Multilingual summaries from structured data (people, orgs, events, roles, decisions).
Consistent phrasing across languages (same meaning, equivalent sentence patterns).
Incremental language onboarding (add a language card + lexicon entries + tests).
High trust outputs (rule-based, explainable, and regression-tested).

How it works (high-level)

Think of it as a pipeline:

Meaning (frames) → Sentence plan (templates) → Language rules (family engine) → Surface text

1) Semantic frames (meaning)

Inputs are normalized into small, typed “frames” that represent meaning in a language-neutral way (e.g., a biography frame, a membership/role frame, an event frame).

2) Sentence templates (“constructions”)

Reusable sentence patterns decide what to say (roles like subject/predicate/location) and call the language engine to realize it correctly in each language.
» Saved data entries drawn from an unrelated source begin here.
Lemma ulL_nonneg a : 0 <= ulL (of_q a).
Proof. apply of_q_range. Qed.
Lemma ulH_nonneg a : 0 <= ulH (of_q a).
Proof. apply of_q_range. Qed.

Lemma anddi3_eq a b : __anddi3 a b = s64 (Z.land a b).
Proof.
  apply to_q_bits; [|qsolve..]. apply Z.land_nonneg. left. apply ulL_nonneg.
Qed.

Lemma iordi3_eq a b : __iordi3 a b = s64 (Z.lor a b).
Proof.
  apply to_q_bits; [|qsolve..]. apply Z.lor_nonneg. split; apply ulL_nonneg.
Qed.

Lemma xordi3_eq a b : __xordi3 a b = s64 (Z.lxor a b).
Proof.
  apply to_q_bits; [|qsolve..]. apply Z.lxor_nonneg. split; intros; apply ulL_nonneg.
Qed.

Lemma one_cmpldi2_eq a : __one_cmpldi2 a = s64 (Z.lnot a).
Proof. apply to_q_bits; [apply u32_range|qsolve..]. Qed.

Lemma ashldi3_eq a n : 0 <= n < 64 -> - 2 ^ 63 <= a < 2 ^ 63 ->
  __ashldi3 a n = s64 (Z.shiftl a n).
Proof.
  intros Hn Ha. unfold __ashldi3, INT_BITS. destruct (Z.eqb_spec n 0) as [->|].
  { by rewrite Z.shiftl_0_r, s64_small. }
  rewrite Z.geb_leb. destruct (Z.leb_spec 32 n); (apply to_q_bits; [|qsolve..]).
  - lia.
  - apply u32_range.
Qed.

Lemma lshldi3_eq a n : 0 <= n < 64 -> - 2 ^ 63 <= a < 2 ^ 63 ->
  __lshldi3 a n = s64 (Z.shiftl a n).
Proof. apply ashldi3_eq. Qed.

Lemma shr_low_nonneg a n : 0 <= n ->
  0 <= Z.lor (Z.shiftr (ulL (of_q a)) n) (u32 (Z.shiftl (ulH (of_q a)) (32 - n))).
Proof.
  intros. apply Z.lor_nonneg. split.
  - apply Z.shiftr_nonneg, ulL_nonneg.
  - apply u32_range.
Qed.

Lemma u64_bits a i : 0 <= i -> Z.testbit (u64 a) i = (i <? 64) && Z.testbit a i.
Proof.
  intros. unfold u64. destruct (Z.ltb_spec i 64).
  - by rewrite Z.mod_pow2_bits_low by lia.
  - by rewrite Z.mod_pow2_bits_high by lia.
Qed.

Lemma lshrdi3_eq a n : 0 <= n < 64 -> - 2 ^ 63 <= a < 2 ^ 63 ->
  __lshrdi3 a n = s64 (Z.shiftr (u64 a) n).
Proof.
  intros Hn Ha. unfold __lshrdi3, INT_BITS. destruct (Z.eqb_spec n 0) as [->|].
  { by rewrite Z.shiftr_0_r, s64_u64, s64_small. }
  rewrite Z.geb_leb.
  destruct (Z.leb_spec 32 n); (apply to_q_bits; [| |intros; rewrite ?Z.shiftr_spec, ?u64_bits by lia..]);
    try (by qsolve).
  - apply Z.shiftr_nonneg, ulH_nonneg.
  - apply shr_low_nonneg; lia.
Qed.

(** The sign bit of a signed quad is repeated above bit 63. *)
Lemma s64_sign_bits a i : - 2 ^ 63 <= a < 2 ^ 63 -> 63 <= i ->
  Z.testbit a i = Z.testbit a 63.
Proof.
  intros Ha Hi. rewrite !Z.testbit_eqb by lia.
  assert (2 ^ 63 <= 2 ^ i) by (apply Z.pow_le_mono_r; lia).
  destruct (Z.ltb_spec a 0).
  - by rewrite <- (Z.div_unique a (2 ^ i) (-1) (a + 2 ^ i)),
      <- (Z.div_unique a (2 ^ 63) (-1) (a + 2 ^ 63)) by lia.
  - rewrite !Z.div_small by lia. done.
Qed.

Lemma s64_min_bits a j : - 2 ^ 63 <= a < 2 ^ 63 -> 0 <= j ->
  Z.testbit a j = Z.testbit a (Z.min j 63).
Proof.
  intros. destruct (Z.leb_spec j 63); [f_equal; lia|].
  rewrite Z.min_r by lia. apply s64_sign_bits; lia.
Qed.

Lemma ashrdi3_eq a n : 0 <= n < 64 -> - 2 ^ 63 <= a < 2 ^ 63 ->
  __ashrdi3 a n = Z.shiftr a n.
Proof.
  intros Hn Ha. rewrite <- (s64_small (Z.shiftr a n)).
  2: { rewrite Z.shiftr_div_pow2 by lia.
       assert (0 < 2 ^ n) by (apply Z.pow_pos_nonneg; lia).
       split; [apply Z.div_le_lower_bound | apply Z.div_lt_upper_bound]; nia. }
  unfold __ashrdi3, INT_BITS. destruct (Z.eqb_spec n 0) as [->|].
  { by rewrite Z.shiftr_0_r, s64_small. }
  rewrite Z.geb_leb. destruct (Z.leb_spec 32 n); apply to_q_bits;
    try (by qsolve); try apply u32_range; try (apply shr_low_nonneg; lia);
    intros; qbits; qcases; symmetry; rewrite (s64_min_bits a) by lia; f_equal; lia.
Qed.

(** The comparisons agree with the order of the (un)signed values. *)
Lemma cmpdi2_eq a b : - 2 ^ 63 <= a < 2 ^ 63 -> - 2 ^ 63 <= b < 2 ^ 63 ->
  __cmpdi2 a b = match a ?= b with Lt => 0 | Eq => 1 | Gt => 2 end.
Proof.
  intros Ha Hb. unfold __cmpdi2, slH.
  pose proof (of_q_uq a) as Ea. pose proof (of_q_uq b) as Eb.
  pose proof (of_q_range a) as [??]. pose proof (of_q_range b) as [??].
  unfold to_uq in *.
  assert (s32 (ulH (of_q a)) * 2 ^ 32 + ulL (of_q a) = a) by wrap_lia.
  assert (s32 (ulH (of_q b)) * 2 ^ 32 + ulL (of_q b) = b) by wrap_lia.
  cases_b2z; destruct (Z.compare_spec a b); lia.
Qed.

Lemma ucmpdi2_eq a b : 0 <= a < 2 ^ 64 -> 0 <= b < 2 ^ 64 ->
  __ucmpdi2 a b = match a ?= b with Lt => 0 | Eq => 1 | Gt => 2 end.
Proof.
  intros Ha Hb. unfold __ucmpdi2.
  pose proof (of_q_uq a) as Ea. pose proof (of_q_uq b) as Eb.
  pose proof (of_q_range a) as [??]. pose proof (of_q_range b) as [??].
  unfold to_uq in *. rewrite u64_small in Ea, Eb by done.
  cases_b2z; destruct (Z.compare_spec a b); lia.
Qed.

(** *** Multiplication *)

Lemma HHALF_div x : 0 <= x < 2 ^ 32 -> HHALF x = x / 2 ^ 16.
Proof. intros. unfold HHALF, HALF_BITS. rewrite u32_small by done. apply Z.shiftr_div_pow2. lia. Qed.

Lemma LHALF_mod x : LHALF x = u32 x mod 2 ^ 16.
Proof. unfold LHALF, HALF_BITS. rewrite <- Z.land_ones by lia. done. Qed.

Lemma LHUP_mod x : LHUP x = (u32 x mod 2 ^ 16) * 2 ^ 16.
Proof. unfold LHUP, HALF_BITS. rewrite Z.shiftl_mul_pow2 by lia. wrap_lia. Qed.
3) Language-family engines + language cards

Family engines handle shared grammar logic; language cards specify language-specific details (articles, agreement options, morphology parameters).

4) Lexicon

Lexicon entries supply the linguistic features required by morphology (gender, animacy, noun class, irregular forms, etc.), optionally linked to Wikidata / lexeme IDs.

5) QA / regression suites

Native-speaker editable test cases (CSV-style) + automated test runners make quality measurable and prevent regressions.

Relationship to Konnaxion

Konnaxion focuses on governance, roles, processes, and coordination. Abstract Wiki Architect fits as a language layer:

rendering short descriptions of roles, mandates, decisions, and processes into multiple languages,
keeping meaning structured and auditable while producing human-readable text,
reusing stable patterns (e.g., “X is a mediator for Y”, “X coordinates process Z”) across contexts.

In short: Konnaxion governs and coordinates; Abstract Wiki Architect renders structured knowledge into multilingual narrative.

Practical entry points

Repository: https://github.com/Rejean-McCormick/abstract-wiki-architect
Meta-Wiki tools page: https://meta.wikimedia.org/wiki/Abstract_Wikipedia/Tools/abstract-wiki-architect

Technical appendix (for builders)

Core building blocks

Engines: shared grammar logic per language family.
Language profiles/cards: per-language settings and defaults.
Constructions: reusable sentence templates.
Semantics (frames): typed meaning structures.
Lexicon: linguistic features and forms.
Discourse (optional): basic reference choices (name vs pronoun) and ordering.
QA: test suites + regression runners.

Directory map (typical)

engines/ — family engines
morphology/ — inflection and agreement modules
constructions/ — sentence templates
semantics/ — frame types + normalization/bridges
lexicon/ — lexeme types, loaders, indices
discourse/ — topic/salience/referring expressions
qa/, qa_tools/ — test suites and runners
router.py — internal routing / entry points

Minimal conceptual example (frame → text)

# Pseudocode-level illustration (API details may vary by repo version)
bio = BioFrame(name="Douglas Adams", profession="writer", nationality="british")
result = generate(lang="en", frame=bio)
# "Douglas Adams was a British writer."